Although most animal care and service workers consider the work enjoyable and rewarding, the work may be unpleasant and emotionally distressing at times. For example, those who work in shelters may see abused, injured, or sick animals. Some caretakers may have to help euthanize injured or unwanted animals. In addition, most of the work involves physical tasks, such as moving and cleaning cages, lifting bags of food, and exercising animals.

Injuries and Illnesses

Animal care and service workers have a higher rate of injuries and illnesses than the national average. When working with scared or aggressive animals, caretakers may be bitten, scratched, or kicked. Also, injuries may happen while the caretaker is holding, cleaning, or restraining an animal.

Work Schedules

Animals need care around the clock, so many facilities, such as kennels, zoos, animal shelters, and stables operate 24 hours a day. Therefore, caretakers often work irregular hours including evenings, weekends, and holidays. About one-third of animal caretakers worked part time in 2012.

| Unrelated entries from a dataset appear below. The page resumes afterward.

(** parse_path_i ends at the zero as it does at the length. *)
Lemma parse_path_stop pre text buf :
  parse_path_loop (S (length text)) (pre ++ text ++ [0]) (Z.of_nat (length pre)) buf =
  parse_path_loop (length text) (pre ++ text ++ [0]) (Z.of_nat (length pre)) buf.
Proof.
  assert (HS : forall n p i b, parse_path_loop (S n) p i b =
    (c ← p !! Z.to_nat i; if c =? 0 then buf_close 0 b else if (0 <? Z.of_nat (length b)) && (c =? 47) then buf_close (i + 1) b
     else b' ← (if negb (c =? 47) then buf_put c b else Some b); parse_path_loop n p (i + 1) b')) by done.
  revert pre buf. induction text as [|x text IH]; intros pre buf; cbn [length]; rewrite HS.
  - rewrite Nat2Z.id, lookup_app_r, Nat.sub_diag by done. done.
  - rewrite HS. destruct (_ !! _) as [c|]; [|done]. cbn [mbind option_bind]. case_match; [done|]. case_match; [done|].
    destruct (if negb (c =? 47) then _ else _) as [b'|]; [|done]. cbn [mbind option_bind].
    specialize (IH (pre ++ [x]) b'). rewrite <- !app_assoc, length_app in IH. cbn [app length] in IH.
    replace (Z.of_nat (length pre) + 1) with (Z.of_nat (length pre + 1)) by lia. exact IH.
Qed.

(** * The specification *)

(** Where a path leads from the place [st]: the inodes from the place up to the root,
    which is not in the list. Every name is looked up in the directory that was
    reached; "." stays, ".." goes up, and stays at the root. *)
Fixpoint resolve (a : afs) (st : list Z) (names : list cstr) : option (list Z) :=
  match names with
  | [] => Some st
  | name :: names =>
      if streq name str_dot then resolve a st names
      else if streq name str_dotdot then resolve a (tail st) names
      else match a !! default 0 (head st) with
           | Some (ADir _ _ m) => no ← m !! name; resolve a (no :: st) names
           | _ => None
           end
  end.

(** ** The heap, under a processor that changes *)

Class AllocCpu (H : Type) `{!HasCpu H} `{AS : AllocSpec H} := {
  al_ok_cpu : forall L h c, al_ok L h -> cpu_ok c -> al_ok L (set_cpu c h);
  al_malloc_cpu : forall L h size p h', al_ok L h -> cpu_ok (cpu_of h) -> size <= 2044 ->
    al_malloc size h = Done p h' -> p <> NULL -> cpu_equiv (cpu_of h') (cpu_of h);
}.

(** The number of references that a list of holders keeps. *)
Definition count (d : Z) (hs : list Z) : Z := Z.of_nat (length (filter (.= d) hs)).

Lemma count_cons d x hs : count d (x :: hs) = (if bool_decide (x = d) then 1 else 0) + count d hs.
Proof. unfold count. rewrite filter_cons. case_bool_decide; case_decide; try done; cbn [length]; lia. Qed.
Lemma count_bound d hs : 0 <= count d hs <= Z.of_nat (length hs).
Proof. unfold count. pose proof (length_filter (.= d) hs). lia. Qed.
Lemma count_notin d hs : d ∉ hs -> count d hs = 0.
Proof.
  induction hs as [|x hs IH]; [done|]. rewrite count_cons, not_elem_of_cons. intros [? ?].
  rewrite bool_decide_false by done. rewrite IH by done. done.
Qed.

Section path.
Context {H : Type} `{!HasCpu H} `{AS : AllocSpec H} `{!AllocCpu H}.
Notation V := (vfs H).
Implicit Types (s : V) (a : afs) (h : H).

(** The next [n] allocations succeed, whatever the processor's state is. *)
Fixpoint room (n : nat) h : Prop :=
  match n with
  | O => True
  | S n => forall c size, cpu_ok c -> size <= 2044 ->
      exists p h', al_malloc size (set_cpu c h) = Done p h' /\ p <> NULL /\ room n h'
  end.

(** The number of the inode of an entry. *)
Definition num s (d : Z) : option Z := e ← v_dirents s !! d; ino <$> v_inodes s !! d_inode e.

(** The entry [d] of the cache is the place [st]. *)
Fixpoint at_path s (root d : Z) (st : list Z) : Prop :=
  match st with
  | [] => d = root
  | no :: st => d <> root /\ num s d = Some no /\ exists e, v_dirents s !! d = Some e /\ at_path s root (d_parent e) st
  end.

About 25 percent of animal care and service workers were self-employed in 2012. Many of these workers can set their own schedule.

Most animal care and service workers learn on the job. Still, many employers prefer to hire people who have experience with animals. Zookeeper and marine mammal trainer positions require formal education.


Get the education you need: Find schools for Animal Care and Service Workers near you!

Most animal care and service worker positions do not require formal education, but many animal care facilities require at least a high school diploma or the equivalent.

Although pet groomers typically learn by working under the guidance of an experienced groomer, they can also attend one of 50 state-licensed grooming schools. The length of each program varies with the school and the number of advanced skills taught.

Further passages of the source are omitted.